1.500 Menschen setzen ein Zeichen gegen Antisemitismus

In München haben rund 1.500 Menschen gegen Antisemitismus demonstriert. Unter den zahlreichen prominenten Rednerinnen und Rednern waren der bayerische Ministerpräsident Markus Söder, Landtagspräsidentin Ilse Aigner und Ahmad Mansour.

Über dieses Thema berichtet: BR24 TV am .

Ein ungewöhnliches Bild bot sich am Sonntagnachmittag auf dem Münchner Königsplatz: Auf der Bühne der Kundgebung spielte das israelische Kfar Vradim Orchester zusammen mit der Blaskapelle Feldmoching unter anderem ein Stück von Leonard Cohen. Die Musikgruppe aus München ist dafür sogar in Tracht gekommen.

Kultur soll verbinden, nicht ausgrenzen

Denn Kultur solle verbinden, nicht trennen oder ausgrenzen. Das war eine der zentralen Aussagen der Kundgebung gegen Antisemitismus. Laut Polizei nahmen 1.500 Menschen teil. Organisiert hat sie der Münchner Professor Guy Katz.

Die Veranstaltung fand unter der Schirmherrschaft von Ministerpräsident Markus Söder (CSU) und der Präsidentin der Israelitischen Kultusgemeinde München und Oberbayern, Charlotte Knobloch, statt. Viele der zahlreichen Rednerinnen und Redner forderten sowohl von der Zivilgesellschaft als auch von der Politik eine klare Haltung gegen den Antisemitismus.

Söder: "Nicht mehr weit weg von dem, was war"

"Wenn es heute so stattfindet, dass Radfahrten in Spanien abgesagt werden, weil man gegen israelische Fahrer ist. Wenn beim ESC darüber nachgedacht wird, Israel auszuschließen, wenn Lokale schreiben 'Hier sind Israelis nicht erwünscht' – dann ist das nicht weit weg von dem, was war – und das darf nicht mehr passieren", betonte Ministerpräsident Söder.

Kulturstaatsminister Wolfram Weimer erklärte, der Antisemitismus sei in den Straßen, in den Schulen und auch im Kulturbetrieb zu finden. Kultur aber dürfe niemals Werkzeug der Ausgrenzung werden, warnte Weimer: "Kultur ist das Fenster in die Welt des anderen."

Aigner: Nichts rechtfertigt, jüdische Menschen zu bedrohen oder anzugreifen

Ilse Aigner kritisierte in ihrer Rede auch die israelische Regierung und deren Vorgehen in Gaza. Doch nichts rechtfertige, jüdische Menschen zu bedrohen oder anzugreifen.

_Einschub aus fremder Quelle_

(** The returned record, whatever the length of the list. *)
Lemma calculateMetrics_returns (ps : list Point) (isClosed : bool) :
  exists perimeter,
    perimeter == Spec.pathLength distanceTo ps isClosed /\
    MapCanvas.calculateMetrics distanceTo ps isClosed
    = Some (if (length ps <? 2)%nat
            then mkSiteMetrics 0 (length ps) 0
            else mkSiteMetrics
                   (inject_Z (JS.Math_round (perimeter * 100)) / 100)
                   (length ps)
                   (inject_Z
                      (JS.Math_round
                         (perimeter / MapCanvas.WALK_SPEED * 10)) / 10)).
Proof.
  unfold MapCanvas.calculateMetrics.
  destruct (length ps <? 2)%nat eqn:Hlen.
  - exists (Spec.pathLength distanceTo ps isClosed).
    split; reflexivity.
  - assert (NE : ps <> []).
    { intros ->. simpl in Hlen. discriminate. }
    destruct (perimeterLoop_pathLength ps isClosed NE) as [r [Hr Er]].
    exists r. split; [exact Er|].
    unfold perimeterLoop in Hr. rewrite Hr. reflexivity.
Qed.

End MetricsFacts.

(** ** Monotonicity of the measured length *)

Section Monotone.

Variable distanceTo : Point -> Point -> Q.
Hypothesis distanceTo_nonneg : forall a b, 0 <= distanceTo a b.

Let openLength := Spec.openLength distanceTo.

Lemma openLength_nonneg (vs : list Point) : 0 <= openLength vs.
Proof.
  induction vs as [|a [|b tl] IH]; simpl; try lra.
  change (0 <= distanceTo a b + openLength (b :: tl)).
  pose proof (distanceTo_nonneg a b). lra.
Qed.
Lemma checkPageIsLoaded_spec_witness :
  (snd (checkPageIsLoaded (CheckArgs.mk stalledPage) (emptyWorld []))
   = Pending
   /\ calls (fst (checkPageIsLoaded (CheckArgs.mk stalledPage)
                                     (emptyWorld [])))
      = [page_waitForLoadState domcontentloaded])
  /\ (snd (checkPageIsLoaded (CheckArgs.mk timedOutPage) (emptyWorld []))
      = Rejected (FrameworkError
                    "page.waitForLoadState: Timeout 30000ms exceeded.")
      /\ calls (fst (checkPageIsLoaded (CheckArgs.mk timedOutPage)
                                        (emptyWorld [])))
         = [page_waitForLoadState domcontentloaded;
            page_waitForLoadState load])
  /\ snd (checkPageIsLoaded (CheckArgs.mk interactivePage) (emptyWorld []))
     = Rejected (AssertionFailed (readyStateMismatch interactive))
  /\ includes (dquote ^^ "interactive" ^^ dquote)
              (errorMessage (AssertionFailed (readyStateMismatch interactive)))
     = true.
Proof.
  split; [|split].
  - destruct (checkPageIsLoaded_spec (CheckArgs.mk stalledPage)
                (emptyWorld []) complete) as (Hfirst & _).
    apply Hfirst. discriminate.
  - destruct (checkPageIsLoaded_spec (CheckArgs.mk timedOutPage)
                (emptyWorld []) complete) as (_ & Hsecond & _).
    apply Hsecond; [reflexivity | discriminate].
  - destruct (checkPageIsLoaded_spec (CheckArgs.mk interactivePage)
                (emptyWorld []) interactive) as (_ & _ & _ & Hread).
    destruct (Hread eq_refl eq_refl eq_refl)
      as (_ & _ & Hfail & _ & Hobserved & _).
    split; [apply Hfail; discriminate | exact Hobserved].
Defined.

(** ** checkBasicContentPresence *)

Lemma trimStart_nil (s : JsString) :
  trimStart s = [] <-> forallb isWhiteSpace s = true.
Proof.
  induction s as [|c s IH]; cbn [trimStart forallb].
  - tauto.
  - destruct (isWhiteSpace c); cbn [andb]; [exact IH|].
    split; discriminate.
Qed.

Lemma forallb_trimStart (s : JsString) :
  forallb isWhiteSpace (trimStart s) = forallb isWhiteSpace s.
Proof.
  induction s as [|c s IH]; cbn [trimStart forallb]; [reflexivity|].
  destruct (isWhiteSpace c) eqn:E; cbn [andb forallb]; [exact IH|].
  rewrite E. reflexivity.
Qed.

Lemma forallb_rev_eq {A} (f : A -> bool) (l : list A) :
  forallb f (rev l) = forallb f l.
Proof.
  induction l as [|a l IH]; [reflexivity|].
  cbn [rev forallb]. rewrite forallb_app, IH. cbn [forallb].
  rewrite andb_true_r. apply andb_comm.
Qed.

Lemma trimEnd_nil (s : JsString) :
  trimEnd s = [] <-> forallb isWhiteSpace s = true.
Proof.
  unfold trimEnd. rewrite <- (forallb_rev_eq isWhiteSpace s), <- trimStart_nil.
  split; intros H.
  - apply (f_equal (@rev N)) in H. rewrite rev_involutive in H. exact H.
  - rewrite H. reflexivity.
Qed.

(** Trimming leaves nothing exactly when every code unit is white space. *)
Lemma trim_nil (s : JsString) :
  trim s = [] <-> forallb isWhiteSpace s = true.
Proof.
  unfold trim. rewrite trimEnd_nil, forallb_trimStart. tauto.
Qed.

Lemma trim_length_pos (s : JsString) :
  (0 < length (trim s))%nat <-> forallb isWhiteSpace s = false.
Proof.
  pose proof (trim_nil s) as H.
  destruct (trim s) as [|c t]; cbn [length].
  - split; [lia|]. intros E. rewrite (proj1 H eq_refl) in E. discriminate.
  - split; [|lia]. intros _.
    destruct (forallb isWhiteSpace s); [|reflexivity].
    destruct H as [_ H]. discriminate (H eq_refl).
Qed.

Lemma checkBasicContentPresence_run (args : CheckArgs.t) (w : World)
  (body : JsString) :
  eval_body_innerHTML (CheckArgs.page args) = Resolved body ->
  snd (checkBasicContentPresence args w)
  = if forallb isWhiteSpace body then Rejected (AssertionFailed emptyBody)
    else Resolved tt.
Proof.
  intros H. unfold checkBasicContentPresence, bind, call, await, expect,
    bind, call. rewrite H. cbn [fst snd matches].
  pose proof (trim_nil body) as Hn. pose proof (trim_length_pos body) as Hp.
  destruct (forallb isWhiteSpace body).
  - rewrite (proj2 Hn eq_refl). reflexivity.
  - destruct (Z.ltb_spec 0 (Z.of_nat (length (trim body)))) as [_|Hle];
      [reflexivity|].
    destruct Hp as [_ Hp]. specialize (Hp eq_refl). lia.
Qed.

(** C5.  Once the body markup has been read, [checkBasicContentPresence]
    succeeds exactly when the trimmed markup has a length greater than 0,
    which is exactly when some code unit of the markup is not white space;
    otherwise it fails with the [toBeGreaterThan] assertion on the length
    0.  A body of three spaces fails and the body [<div>Hello</div>]
    passes. *)
Theorem checkBasicContentPresence_spec (args : CheckArgs.t) (w : World)
  (body : JsString) :
  eval_body_innerHTML (CheckArgs.page args) = Resolved body ->
  let out := checkBasicContentPresence args w in
  let page := CheckArgs.page args in
  (snd out = Resolved tt <-> (0 < length (trim body))%nat)
  /\ (snd out = Resolved tt <->
        existsb (fun c => negb (isWhiteSpace c)) body = true)
  /\ (snd out = Rejected (AssertionFailed emptyBody) <->
        length (trim body) = 0%nat)
  /\ snd (checkBasicContentPresence
            (CheckArgs.mk (withBody page (jsString "   "))) w)
     = Rejected (AssertionFailed emptyBody)
  /\ snd (checkBasicContentPresence
            (CheckArgs.mk (withBody page (jsString "<div>Hello</div>"))) w)
     = Resolved tt.
Proof.
  intros H out page. subst out.
  rewrite (checkBasicContentPresence_run args w body H).
  rewrite trim_length_pos.
  assert (Hex : existsb (fun c => negb (isWhiteSpace c)) body
                = negb (forallb isWhiteSpace body)).
  { clear H. induction body as [|c b IH]; [reflexivity|].
    cbn [existsb forallb]. rewrite IH, negb_andb. reflexivity. }
  rewrite Hex.
  assert (Hz : length (trim body) = 0%nat <-> forallb isWhiteSpace body = true).
  { rewrite <- trim_nil. destruct (trim body); cbn [length];
      split; intros; (reflexivity || discriminate). }
  rewrite Hz.
  split; [|split; [|split; [|split]]].
  1-3: destruct (forallb isWhiteSpace body); cbn [negb];
    split; intros; (reflexivity || discriminate).
  - rewrite (checkBasicContentPresence_run
               (CheckArgs.mk (withBody page (jsString "   "))) w
               (jsString "   ") eq_refl).
    reflexivity.
  - rewrite (checkBasicContentPresence_run
               (CheckArgs.mk (withBody page (jsString "<div>Hello</div>"))) w
               (jsString "<div>Hello</div>") eq_refl).
    reflexivity.
Qed.

Lemma checkBasicContentPresence_spec_witness :
  snd (checkBasicContentPresence (CheckArgs.mk stalledPage) (emptyWorld []))
  = Rejected (AssertionFailed emptyBody)
  /\ snd (checkBasicContentPresence (CheckArgs.mk loadedPage) (emptyWorld []))
     = Resolved tt.
Proof.
  split.
  - destruct (checkBasicContentPresence_spec (CheckArgs.mk stalledPage)
                (emptyWorld []) (jsString "   ") eq_refl)
      as (_ & _ & Hfail & _).
    apply Hfail. reflexivity.
  - destruct (checkBasicContentPresence_spec (CheckArgs.mk loadedPage)
                (emptyWorld []) (jsString "<div>Hello</div>") eq_refl)
      as (Hpass & _).
    apply Hpass. vm_compute. lia.
Defined.

(** ** checkTransientVisibility *)

Lemma forSelectors_run (page : Page) (t : Z) (selectors : list string) :
  forall w,
    forSelectors page t selectors w =
      (mkWorld (calls w ++ selectorCalls page t selectors)
               (floating w ++ selectorTasks page t selectors)
               (heap w) (listeners w) (schedule w),
       Resolved tt).
Proof.
  induction selectors as [|s rest IH]; intros w.
  - destruct w. cbn. rewrite !app_nil_r. reflexivity.
  - cbn [forSelectors selectorCalls selectorTasks].
    unfold bind, call. destruct (locator page s) as [l|].
    + cbn [fst snd]. rewrite IH. unfold drop, log.
      cbn [calls floating heap listeners schedule].
      rewrite <- !app_assoc. reflexivity.
    + rewrite IH. unfold log. cbn [calls floating heap listeners schedule].
      rewrite <- !app_assoc. reflexivity.
Qed.

Lemma checkTransientVisibility_run (args : CheckTransientVisibilityArgs.t)
  (w : World) :
  let page := CheckTransientVisibilityArgs.page args in
  let t := orDefault 0 (CheckTransientVisibilityArgs.maxVisibleTime args) in
  let selectors := CheckTransientVisibilityArgs.selectors args in
  checkTransientVisibility args w =
    (mkWorld (calls w ++ selectorCalls page t selectors)
             (floating w ++ selectorTasks page t selectors)
             (heap w) (listeners w) (schedule w),
     Resolved tt).
Proof. apply forSelectors_run. Qed.

Lemma selectorTasks_app (page : Page) (t : Z) (xs ys : list string) :
  selectorTasks page t (xs ++ ys)
  = selectorTasks page t xs ++ selectorTasks page t ys.
Proof.
  induction xs as [|x xs IH]; [reflexivity|].
  cbn [app selectorTasks]. destruct (locator page x); rewrite IH; reflexivity.
Qed.

Lemma selectorCalls_app (page : Page) (t : Z) (xs ys : list string) :
  selectorCalls page t (xs ++ ys)
  = selectorCalls page t xs ++ selectorCalls page t ys.
Proof.
  induction xs as [|x xs IH]; [reflexivity|].
  cbn [app selectorCalls]. destruct (locator page x); rewrite IH; reflexivity.
Qed.

(** C2, on the code.  With [.loading-spinner] visible for good and a
    max-visible-time of 3000 ms, [checkTransientVisibility] succeeds.  The
    [toPass] assertion carrying the message that names the selector and
    the duration is created and its promise dropped; it passes as well,
    because its callback drops the wait in turn; the only promise that
    rejects is that wait, with the framework's timeout error. *)
Theorem checkTransientVisibility_still_visible :
  let args := CheckTransientVisibilityArgs.mk
                spinnerPage [".loading-spinner"%string] (Some 3000) in
  let out := run (checkTransientVisibility args) (emptyWorld []) in
  let message := "Element .loading-spinner is still visible after 3000ms"%string in
  snd out = Resolved tt
  /\ floating (fst out) = [toPassTask message stuckSpinner hidden 3000]
  /\ map settles (floating (fst out)) = [Resolved tt]
  /\ concat (map leftBehind (floating (fst out)))
     = [Rejected (FrameworkError
                    "locator.waitFor: Timeout 3000ms exceeded.")].
Proof. repeat split. Qed.




(** Whatever the page, the selectors and the duration, the promise of
    [checkTransientVisibility] resolves: nothing in the loop awaits or
    throws. *)
Lemma checkTransientVisibility_resolves
  (args : CheckTransientVisibilityArgs.t) (w : World) :
  snd (checkTransientVisibility args w) = Resolved tt.
Proof. rewrite checkTransientVisibility_run. reflexivity. Qed.
(** X16: a line of BED text of three fields, with a chromosome name that
    has no colon and natural coordinates, gets a name that reads back as a
    region string: the pattern of [get_track_type] matches it and
    [_region_to_seqs] asks for the same chromosome and start, and for an end
    that is one more than the end that [_bed_to_seqs] passes on for the line
    itself. *)
Theorem bed3_name_reads_back (line chrom v1 v2 : string) (stranded : bool)
    (up down s e : Z) :
  fields line = [chrom; v1; v2] →
  Py.int v1 = Ok s → Py.int v2 = Ok e →
  0 ≤ s → 0 ≤ e →
  chrom ≠ "" → ":"%char ∉ Py.chars chrom → "010"%char ∉ Py.chars chrom →
  ∃ r, bed_line line stranded up down = Ok r ∧
       bed_chrom r = chrom ∧
       bed_intervals r = [(s - up, e - 1 + down)] ∧
       region_p_search (bed_name r) = true ∧
       region_coords (bed_name r) up down = Ok (chrom, s - up, e + down).
Proof.
  intros Hf H1 H2 Hs He Hne Hcolon Hnl.
  destruct (region_name_reads_back chrom s e Hne Hcolon Hnl Hs He) as [Hp Hc].
  eexists. split.
  - unfold bed_line, bed_fixed, bed_coords, bed_blocks, bed_name_of, bed_strand.
    rewrite Hf. cbv zeta.
    change (Py.getitem [chrom; v1; v2] 1) with (Ok v1).
    change (Py.getitem [chrom; v1; v2] 2) with (Ok v2).
    change (Py.getitem [chrom; v1; v2] 0) with (Ok chrom).
    change (Py.getitem [chrom; v1; v2] 3) with (@Raise string IndexError).
    change (Py.getitem [chrom; v1; v2] 5) with (@Raise string IndexError).
    repeat first [rewrite bind_Ok | rewrite H1 | rewrite H2 | progress cbv beta].
    change (length [chrom; v1; v2] =? 12)%nat with false. cbv iota.
    repeat first [rewrite bind_Ok | progress cbv beta].
    replace (if stranded then false else false) with false by by destruct stranded.
    unfold half_open_fix. cbn [fmap list_fmap].
    rewrite bind_Ok. cbv beta iota.
    pose proof (extend_nonempty false up down s (e - 1) [] []) as Hx.
    cbn [app] in Hx. rewrite Hx, bind_Ok. reflexivity.
  - cbn [bed_chrom bed_intervals bed_name zip zip_with app].
    split; [done|]. split; [done|]. split; [done|].
    by apply region_coords_shift.
Qed.
(** * mangrove_map: yearly mosaics, cumulative gain/loss masks, overlay frames

    A shallow embedding of [main_script.py]: [mosaic_year_tiles] and [main].
    Pure numpy expressions become list functions, Python exceptions become
    an error result, and the effects of [main] (directory creation, console
    output, saved figures) are collected in a trace. *)

From Stdlib Require Import ZArith Floats Uint63 Ascii DecimalString.
From stdpp Require Import list strings gmap sorting.

Local Open Scope string_scope.
Local Open Scope Z_scope.

(** ** Python exceptions *)

Module Py.

Inductive exn : Type :=
  | FileNotFoundError (msg : string)
  | ValueError      (* operands could not be broadcast together *)
  | IndexError      (* boolean index did not match / index out of bounds *)
  | KeyError (key : string)
  | OSError (what : string)
  | RasterioError (what : string).

Inductive result (A : Type) : Type :=
  | Ok (a : A)
  | Raise (e : exn).
Arguments Ok {A} a.
Arguments Raise {A} e.

Definition is_ok {A} (r : result A) : bool :=
  match r with Ok _ => true | Raise _ => false end.

#[global] Instance result_ret : MRet result := fun _ a => Ok a.
#[global] Instance result_bind : MBind result := fun _ _ k r =>
  match r with Ok a => k a | Raise e => Raise e end.

(** [[f(x) for x in xs]] when [f] may raise: left to right, first error wins. *)
Fixpoint map_result {A B} (f : A -> result B) (xs : list A) : result (list B) :=
  match xs with
  | [] => Ok []
  | x :: xs' => y ← f x; ys ← map_result f xs'; mret (y :: ys)
  end.

End Py.
Export Py.

(** ** The numpy fragment used by the script

    A two-dimensional array is the list of its rows.  numpy arrays are
    rectangular ([rect]); an array without rows has shape (0, 0) here, which
    is enough for mosaics (a merged raster has at least one row and column).
    Cell values of rasters are integers. *)

Module Np.

Abbreviation ndarray A := (list (list A)) (only parsing).
Abbreviation grid := (list (list Z)) (only parsing).
Abbreviation mask := (list (list bool)) (only parsing).

Definition ncols {A} (a : ndarray A) : nat :=
  match a with [] => 0%nat | r :: _ => length r end.

(** [a.shape] *)
Definition shape {A} (a : ndarray A) : nat * nat := (length a, ncols a).

Definition rect {A} (a : ndarray A) : Prop :=
  Forall (fun r => length r = ncols a) a.

(** [a[i, j]], when in range *)
Definition cell {A} (a : ndarray A) (i j : nat) : option A :=
  r ← a !! i; r !! j.

(** an elementwise operation on one array *)
Definition map_cells {A B} (f : A -> B) (a : ndarray A) : ndarray B :=
  (fun r : list A => f <$> r) <$> a.

(** [a == v] for a scalar [v] *)
Definition eq_scalar (a : grid) (v : Z) : mask := map_cells (fun x => x =? v) a.

(** numpy broadcasting of two dimensions: equal, or one of them is 1 *)
Definition compat (n m : nat) : bool :=
  (n =? m)%nat || (n =? 1)%nat || (m =? 1)%nat.
Definition bdim (n m : nat) : nat := if (n =? 1)%nat then m else n.
Definition stretch {A} (n : nat) (xs : list A) : list A :=
  match xs with [x] => replicate n x | _ => xs end.
Definition broadcast_to {A} (h w : nat) (a : ndarray A) : ndarray A :=
  stretch h ((fun r : list A => stretch w r) <$> a).

(** [a & b] on boolean arrays *)
Definition logical_and (a b : mask) : result mask :=
  let '(h1, w1) := shape a in
  let '(h2, w2) := shape b in
  if compat h1 h2 && compat w1 w2 then
    let h := bdim h1 h2 in
    let w := bdim w1 w2 in
    Ok (zip_with (zip_with andb) (broadcast_to h w a) (broadcast_to h w b))
  else Raise ValueError.

(** [np.zeros_like(a, dtype=bool)] *)
Definition zeros_like {A} (a : ndarray A) : mask := map_cells (fun _ => false) a.

(** [np.zeros((h, w, 4), dtype=np.uint8)] seen as an h x w array of pixels *)
Definition zeros {A} (h w : nat) (zero : A) : ndarray A := replicate h (replicate w zero).

Definition shape_eqb (s t : nat * nat) : bool :=
  (s.1 =? t.1)%nat && (s.2 =? t.2)%nat.

(** [a[m] = v] for a boolean index [m] covering the first two axes of [a]:
    the cells selected by [m] take the value [v], the others keep theirs;
    the index must have the shape of these axes. *)
Definition paint {A} (a : ndarray A) (m : mask) (v : A) : ndarray A :=
  zip_with (zip_with (fun x (b : bool) => if b then v else x)) a m.
Definition setitem_mask {A} (a : ndarray A) (m : mask) (v : A) : result (ndarray A) :=
  if shape_eqb (shape a) (shape m) then Ok (paint a m v) else Raise IndexError.

(** [np.sum(m)] of a boolean array: the number of true cells *)
Definition count_row (r : list bool) : Z := Z.of_nat (length (filter (fun b => b = true) r)).
Definition sum (m : mask) : Z := foldr (fun r acc => count_row r + acc) 0 m.

(** [np.where(a > 0, 1, 0)] *)
Definition threshold (x : Z) : Z := if 0 <? x then 1 else 0.
Definition where_gt0 (a : grid) : grid := map_cells threshold a.

(** [a[0]] on the band axis *)
Definition first_band {A} (bands : list (ndarray A)) : result (ndarray A) :=
  match bands with
  | [] => Raise IndexError
  | b :: _ => Ok b
  end.

End Np.

(** ** Paths and file-name matching (POSIX) *)

Module Path.

(** [s.endswith(suf)] *)
Definition endswith (s suf : string) : bool :=
  (String.length suf <=? String.length s)%nat &&
  String.eqb (String.substring (String.length s - String.length suf) (String.length suf) s) suf.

Auch dass vergangenen Donnerstag ausgerechnet am höchsten jüdischen Feiertag Jom Kippur am Marienplatz eine "Pro Palästina"-Demo stattgefunden hat, habe gezeigt, dass "nicht für, sondern gegen jemand demonstriert" werde, so die Landtagspräsidentin.

Aigner übte auch Kritik an diversen Petitionen, die beispielsweise den Ausschluss israelischer Wissenschaftler fordern: "Hinter so mancher Petition steht ein Denken, das der Terrororganisation Hamas näher steht als dem einzigen jüdischen Staat".

Wie sehr die aktuelle Situation Jüdinnen und Juden belaste, das berichtet auf der Kundgebung auch die Deutsch-Israelin Nirid. Sie sei extra nach München gekommen, weil sie glaube, dass die Kundgebung eine der letzten Chancen ist, zusammenzustehen. "Mir fehlt der Rückhalt, der Zusammenhalt, die Menschlichkeit seit dem 7. Oktober, das vermisse ich das sehr. Ob jüdisches Leben in Deutschland noch eine Zukunft hat, da bin ich mir absolut nicht mehr sicher", so die Teilnehmerin der Kundgebung.

Ahmad Mansour: Den Hass überwinden

Einer der Redner am Königsplatz war auch Ahmad Mansour. Der arabische Israeli gehört in Deutschland zu den bekanntesten Stimmen gegen Antisemitismus. Er berichtete, dass es einmal eine Zeit gab, in der auch er Juden für alles verantwortlich gemacht habe, was in seinem Leben schiefgelaufen war. "Ich stehe heute hier als Palästinenser, als Araber, als Muslim. Ich habe den Nahostkonflikt nicht studiert, ich habe ihn als Teil meiner Familie, als Teil meiner Biografie mitbekommen", sagte er. Doch irgendwann habe er sich gefragt: "Soll das ewig laufen?"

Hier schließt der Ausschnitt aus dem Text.